Ex prof. di Lettere e di Storia dell’arte, ex bibliotecario; ex giovane, ex sano come un pesce; dilettante di pittura e composizione artistica, giocatore di dama, con la passione per gli scacchi; amante della parola scritta

Pentimenti d'un altro tempo

di Nicola Belcari - mercoledì 24 agosto 2022 ore 09:00

Rovistando in soffitta scopro un biglietto o la pagina di una lettera appartenuta a una bisavola (sua o ricevuta da un’amica). A un certo punto l’autrice scrive: “… accettai di disfarmi della sola ricchezza d’una fanciulla povera, la virtù, abbandonandomi a un piacere colpevole che avrebbe potuto fare la mia disgrazia. Mi ero concessa a un giovane che l’indomani sarebbe partito per un viaggio dal quale non fece mai ritorno. Mi aveva promesso che mi avrebbe sposato e forse l’avrebbe fatto se avesse potuto. Ormai rischiavo la strada del disonore che mi avrebbe condotto all’infelicità, alla miseria, alla malattia, quando conobbi un uomo al quale non risultavo indifferente. Egli perdonò il mio fallo e poco dopo divenni sua moglie”.

Ecco il lieto fine di un pentimento del tempo che fu. Capita purtroppo di pentirsi ed è sempre spiacevole constatare di aver sbagliato una scelta o aver commesso un’azione controproducente o riprovevole di cui vergognarsi e non sempre è possibile evitare le conseguenze negative che ne derivano.

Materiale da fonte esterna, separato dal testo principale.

(* ===== verification/SshConfig.v ===== *)
(** * The ssh configuration parser ([terminal/ParseConfigFile.hpp])

    The parser of a line ([ssh_config_parse_line]) with its [Host] sections, its [Include]
    and [Match] recursion and the table of the keywords already seen; and the files. *)

From S2P Require Import Prelude CxxText SshPattern SshTokens SshOptions.

(** ** State *)

(** What the calls share: the options, [*parsing] (0 or 1), and the keywords whose [seen]
    entry is 1. *)
Record ParseState := mkParse {
  options : Options;
  parsing : bool;
  seen : list ssh_config_opcode_e;
}.

Definition set_options (o : Options) (st : ParseState) : ParseState :=
  mkParse o (parsing st) (seen st).
Definition set_parsing (b : bool) (st : ParseState) : ParseState :=
  mkParse (options st) b (seen st).
Definition set_seen (op : ssh_config_opcode_e) (st : ParseState) : ParseState :=
  mkParse (options st) (parsing st) (op :: seen st).

(** The keywords that count only once. *)
Definition once_only (op : ssh_config_opcode_e) : bool :=
  match op with
  | SOC_HOST | SOC_MATCH | SOC_UNSUPPORTED | SOC_INCLUDE | SOC_LOCALFORWARD | SOC_SETENV => false
  | _ => true
  end.

(** "Remove trailing spaces": the first character always stays. *)
Fixpoint drop_spaces (s : str) : str :=
  match s with
  | c :: s' => if isspace c then drop_spaces s' else s
  | [] => []
  end.

Definition remove_trailing (s : str) : str :=
  match s with
  | [] => []
  | c :: s' => c :: rev (drop_spaces (rev s'))
  end.

(** [filename()] and [parent_path()] of a [std::filesystem::path]. *)
Definition path_filename (p : str) : str := default p (after_last "/"%char p).

Fixpoint drop_slashes (s : str) : str :=
  match s with
  | c :: s' => if bool_decide (c = "/"%char) then drop_slashes s' else s
  | [] => []
  end.

Definition path_parent (p : str) : str :=
  let dir := take (length p - length (path_filename p)) p in
  match rev (drop_slashes (rev dir)) with
  | [] => match dir with [] => [] | _ => lit "/" end
  | d => d
  end.

(** [dir / name] for a relative name. *)
Definition path_append (dir name : str) : str :=
  match list.last dir with
  | None => name
  | Some c => if bool_decide (c = "/"%char) then dir ++ name else dir ++ "/"%char :: name
  end.

(** The regular expression for a file pattern: [.] is escaped, [*] becomes [.*], and [?] is
    left as it is. *)
Definition glob_regex (pattern : str) : str :=
  concat ((λ c, if bool_decide (c = "."%char) then lit "\."
                else if bool_decide (c = "*"%char) then lit ".*" else [c]) <$> pattern).

Section Parser.
Context (e : Env) (targethost : option str).

Definition set_option (t : ssh_options_e) (v : option_value) : M ParseState unit :=
  st ← get;
  r ← lift (ssh_options_set e t v (options st));
  modify (set_options r.2).

(** [if (p && *parsing) { f(p) }] *)
Definition when_parsing (p : option str) (f : str → M ParseState unit) : M ParseState unit :=
  st ← get;
  match p with
  | Some p => if parsing st then f p else mret tt
  | None => mret tt
  end.

Definition set_text_option (t : ssh_options_e) (p : option str) : M ParseState unit :=
  when_parsing p (λ p, set_option t (VStr p)).

(** [if (i >= 0 && *parsing)] *)
Definition set_int_option (t : ssh_options_e) (to : Z → option_value) (i : Z) : M ParseState unit :=
  st ← get;
  if (0 <=? i) && parsing st then set_option t (to i) else mret tt.

(** The loop over the patterns of a [Host] line: the value of [*parsing] at its end. *)
Fixpoint host_loop (fuel : nat) (host : option str) (s : str) (ok : Z) (parsing : bool) : bool :=
  match fuel with
  | O => parsing
  | S fuel' =>
    let '(p, s) := ssh_config_get_str_tok s None in
    match p with
    | None => parsing
    | Some p =>
      if 0 <=? ok then
        let ok := match_hostname host p in
        host_loop fuel' host s ok (if ok <? 0 then false else if 0 <? ok then true else parsing)
      else host_loop fuel' host s ok parsing
    end
  end.

(** Every word takes at least a character of the line. *)
Definition host_line (s : str) : bool :=
  host_loop (S (length s)) (ssh_lowercase <$> targethost) s 0 false.

Definition hostname_line (s : str) : M ParseState unit :=
  when_parsing (ssh_config_get_str_tok s None).1 (λ p,
    st ← get;
    z ← lift (ssh_path_expand_escape e (options st) p);
    set_option SSH_OPTIONS_HOST (VStr (default p z))).

Fixpoint protocol_loop (words : list str) : M ParseState unit :=
  match words with
  | [] => mret tt
  | a :: words' =>
    _ ← (if atoi a =? 1 then set_option SSH_OPTIONS_SSH1 (VInt 1)
         else if atoi a =? 2 then set_option SSH_OPTIONS_SSH2 (VInt 1)
         else mret tt);
    protocol_loop words'
  end.

Definition protocol_line (s : str) : M ParseState unit :=
  when_parsing (ssh_config_get_str_tok s None).1 (λ p,
    _ ← set_option SSH_OPTIONS_SSH1 (VInt 0);
    _ ← set_option SSH_OPTIONS_SSH2 (VInt 0);
    protocol_loop (strtok ","%char p)).

Definition identity_agent_line (s : str) : M ParseState unit :=
  when_parsing (ssh_config_get_str_tok s None).1 (λ p,
    filename ← lift (ssh_path_expand_tilde e p);
    match filename with
    | Some filename => set_option SSH_OPTIONS_IDENTITYAGENT (VStr filename)
    | None => mret tt
    end).

Definition local_forward_line (s : str) : M ParseState unit :=
  let '(p, s) := ssh_config_get_str_tok s None in
  when_parsing p (λ p,
    match (ssh_config_get_str_tok s None).1 with
    | Some remote_part =>
      set_option SSH_OPTIONS_LOCALFORWARD (VStr (take 1023 (p ++ " "%char :: remote_part)))
    | None => mret tt
    end).

(** The lines with one effect on the options.  A line whose option is set already
    ([port], [username], [ProxyJump]) is not read on. *)
Definition option_line (opcode : ssh_config_opcode_e) (s : str) : M ParseState unit :=
  let p := (ssh_config_get_str_tok s None).1 in
  match opcode with
  | SOC_HOSTNAME => hostname_line s
  | SOC_PORT =>
    st ← get;
    if port (options st) =? 0 then set_text_option SSH_OPTIONS_PORT_STR p else mret tt
  | SOC_USERNAME =>
    st ← get;
    match username (options st) with
    | None => set_text_option SSH_OPTIONS_USER p
    | Some _ => mret tt
    end
  | SOC_PROXYJUMP =>
    st ← get;
    match ProxyJump (options st) with
    | None => set_text_option SSH_OPTIONS_PROXYJUMP p
    | Some _ => mret tt
    end
  | SOC_PROTOCOL => protocol_line s
  | SOC_TIMEOUT => set_int_option SSH_OPTIONS_TIMEOUT VLong (ssh_config_get_int s (-1)).1
  | SOC_STRICTHOSTKEYCHECK =>
    set_int_option SSH_OPTIONS_STRICTHOSTKEYCHECK VInt (ssh_config_get_yesno s (-1)).1
  | SOC_KNOWNHOSTS => set_text_option SSH_OPTIONS_KNOWNHOSTS p
  | SOC_PROXYCOMMAND => set_text_option SSH_OPTIONS_PROXYCOMMAND (Some (ssh_config_get_cmd s))
  | SOC_GSSAPISERVERIDENTITY => set_text_option SSH_OPTIONS_GSSAPI_SERVER_IDENTITY p
  | SOC_GSSAPICLIENTIDENTITY => set_text_option SSH_OPTIONS_GSSAPI_CLIENT_IDENTITY p
  | SOC_GSSAPIDELEGATECREDENTIALS =>
    set_int_option SSH_OPTIONS_GSSAPI_DELEGATE_CREDENTIALS VInt (ssh_config_get_yesno s (-1)).1
  | SOC_FORWARDAGENT =>
    set_int_option SSH_OPTIONS_FORWARDAGENT VInt (ssh_config_get_yesno s (-1)).1
  | SOC_IDENTITYAGENT => identity_agent_line s
  | SOC_LOCALFORWARD => local_forward_line s
  | SOC_SETENV => set_text_option SSH_OPTIONS_SETENV p
  | _ => mret tt
  end.

(** The loop over the lines of a file: a negative result of a line ends it. *)
Fixpoint parse_lines (parse : str → M ParseState Z) (lines : list str) : M ParseState Z :=
  match lines with
  | [] => mret 0
  | line :: lines' =>
    r ← parse line;
    if r <? 0 then mret (-1) else parse_lines parse lines'
  end.

Definition local_parse_file (parse : str → M ParseState Z) (filename : str) : M ParseState unit :=
  match env_file e filename with
  | None => mret tt
  | Some lines => _ ← parse_lines parse lines; mret tt
  end.

(** The files of a directory whose names match. *)
Fixpoint include_matching (parse : str → M ParseState Z) (dir : str) (matches : str → bool)
    (names : list str) : M ParseState unit :=
  match names with
  | [] => mret tt
  | name :: names' =>
    _ ← (if matches name then local_parse_file parse (path_append dir name) else mret tt);
    include_matching parse dir matches names'
  end.

Definition include_line (parse : str → M ParseState Z) (s : str) : M ParseState unit :=
  match (ssh_config_get_str_tok s None).1 with
  | None => mret tt
  | Some p =>
    filename ← lift (ssh_path_expand_tilde e p);
    match filename with
    | None => mret tt
    | Some filename =>
      if contains "*"%char filename || contains "?"%char filename then
        let dir := match path_parent filename with [] => lit "." | d => d end in
        match env_regex e (glob_regex (path_filename filename)) with
        | None => throw RuntimeError "regex_error"
        | Some matches =>
          match env_directory e dir with
          | None => throw RuntimeError "filesystem_error"
          | Some names => include_matching parse dir matches names
          end
        end
      else local_parse_file parse filename
    end
  end.

(** The early returns for comments, empty lines and keywords already seen come first. *)
Definition skip_line (keyword : str) : bool :=
  match keyword with
  | [] => true
  | c :: _ => bool_decide (c = "#"%char) || bool_decide (c = LF)
  end.

(** [fuel] bounds the nesting of [Match] and [Include]. *)
Fixpoint ssh_config_parse_line (fuel : nat) (line : str) : M ParseState Z :=
  match fuel with
  | O => stop OutOfFuel
  | S fuel' =>
    let '(keyword, s) := ssh_config_get_token (remove_trailing (c_str line)) in
    if skip_line keyword then mret 0
    else
      let opcode := ssh_config_get_opcode keyword in
      st ← get;
      if parsing st && once_only opcode && bool_decide (opcode ∈ seen st) then mret 0
      else
        _ ← (if parsing st && once_only opcode then modify (set_seen opcode) else mret tt);
        match opcode with
        | SOC_INCLUDE => _ ← include_line (ssh_config_parse_line fuel') s; mret 0
        | SOC_HOST => _ ← modify (set_parsing (host_line s)); mret 0
        | SOC_MATCH => ssh_config_parse_line fuel' s
        | opcode => _ ← option_line opcode s; mret 0
        end
  end.

(** The result, and the options. *)
Definition parse_ssh_config_file (fuel : nat) (filename : str) (o : Options)
    : outcome (Z * Options) :=
  expanded ← ssh_path_expand_tilde e (c_str filename);
  match expanded with
  | None => Ok (0, o)
  | Some expanded =>
    match env_file e expanded with
    | None => Ok (0, o)
    | Some lines =>
      match parse_lines (ssh_config_parse_line fuel) lines (mkParse o true []) with
      | (Ok r, st) => Ok (r, options st)
      | (Stop f, _) => Stop f
      end
    end
  end.
End Parser.
(* ===== verification/SshConfigSpec.v ===== *)
(** * The meaning of an ssh configuration

    Lines are rendered from a keyword and words; the theorems say what such lines and
    whole files do to the options: which sections apply, that the first value counts, and that
    nothing else changes them. *)

From S2P Require Import Prelude CxxText SshPattern SshTokens SshOptions SshConfig.

(** ** Rendered lines *)

(** A word that survives the line handling around it. *)
Definition clean_word (w : word) : Prop :=
  word_ok w ∧ (NUL ∉ word_text w) ∧
  match w with Bare t => Forall (λ c, isspace c = false) t | Quoted _ => True end.

Definition render_words (ws : list word) : str := join " "%char (render_word <$> ws).

(** Indentation, the keyword, blanks or an equals sign, the words. *)
Definition render_line (indent kw sep : str) (ws : list word) : str :=
  indent ++ kw ++ sep ++ render_words ws.

Record line_ok (indent kw sep : str) (ws : list word) : Prop := {
  line_indent : Forall (λ c, isblank c = true) indent;
  line_kw : clean_word (Bare kw);
  line_comment : head kw ≠ Some "#"%char;
  line_sep : separator false sep;
  line_sep_ne : sep ≠ [];
  line_ws_ne : ws ≠ [];
  line_words : Forall clean_word ws;
}.

Lemma c_str_id s : NUL ∉ s → c_str s = s.
Proof.
  induction s as [|c s IH]; [done|]. intros [Hc Hs]%not_elem_of_cons. cbn.
  rewrite decide_False by congruence. by rewrite IH.
Qed.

Ugualmente d’altri tempi, anche se di segno opposto, è il seguente pentimento con l’età. Giunta alla vecchiaia la signora di facili costumi si pentiva della sua condotta dissoluta, ormai divenuta difficile da esercitare quando col tempo le attrattive si erano fatte incerte e la bellezza era sfiorita, allora si dedicava a organizzare il lavoro delle ex colleghe con l’ufficio del lenocinio come tenutaria di una casa equivoca che tale era solo nella denominazione poiché non vi era nessun equivoco sull’attività che lì si svolgeva.

Lacrime di coccodrillo. Che bisogno c’era di mangiare l’ultima fetta di torta? Quei crostini di frattaglie inzuppati nel brodo di cappone? Non m’ero già procurato per l’indomani un fastidioso bruciore con il cinghiale con le olive? E la frittata di cipolle da rigurgitare? L’oca in umido unta all’ennesima potenza e il polpettone di uova di tacchino al pepe di Caienna? Ormai non era la fame né l’appetito a invogliarmi a favorire anche della macedonia di banane e fragole al rum…

Pentimento delinquenziale. Molti sono scettici del pentimento del reo che ha infranto la legge ed è stato arrestato. Ma come si fa a non credere che sia sincero? È chiaro che quel “colpo” sarebbe stato meglio non tentarlo e nemmeno commettere quel crimine.

Pentimento artistico. Se in un caso, un artista può “rinnegare” le proprie opere (l’Ammannati per gli ignudi dopo la crisi religiosa) in un altro, nella pittura, una prima versione può restare nascosta sotto l’ultimo strato di vernice per un ripensamento: a questo proposito si dice che le copie al contrario degli originali non presentino pentimenti: basterebbe non farlo sapere ai falsari.

Il pentimento fa soffrire e la “penitenza” è in sé compresa, solo quando segue un’azione che comporta un danno per altri allora abbisogna del perdono di costoro. È una condizione di spirito che fa onore a coloro che riconoscono l’errore: dalla Maddalena al figliol prodigo. Poi ci sono i piccoli pentimenti, comuni, banali: accettare un invito, vendere o acquistare qualcosa, votare un partito (un pentimento “inevitabile”, quasi garantito), una parola detta (in un momento di rabbia o sfuggita), un articolo scritto; e quelli “curiosi” e delicati che portano a maltrattare se stessi, a provare timore nel calpestare l’erba di un sentiero, quasi come se anche il solo essere al mondo, costretti a compiere delle “violenze”, fosse una colpa.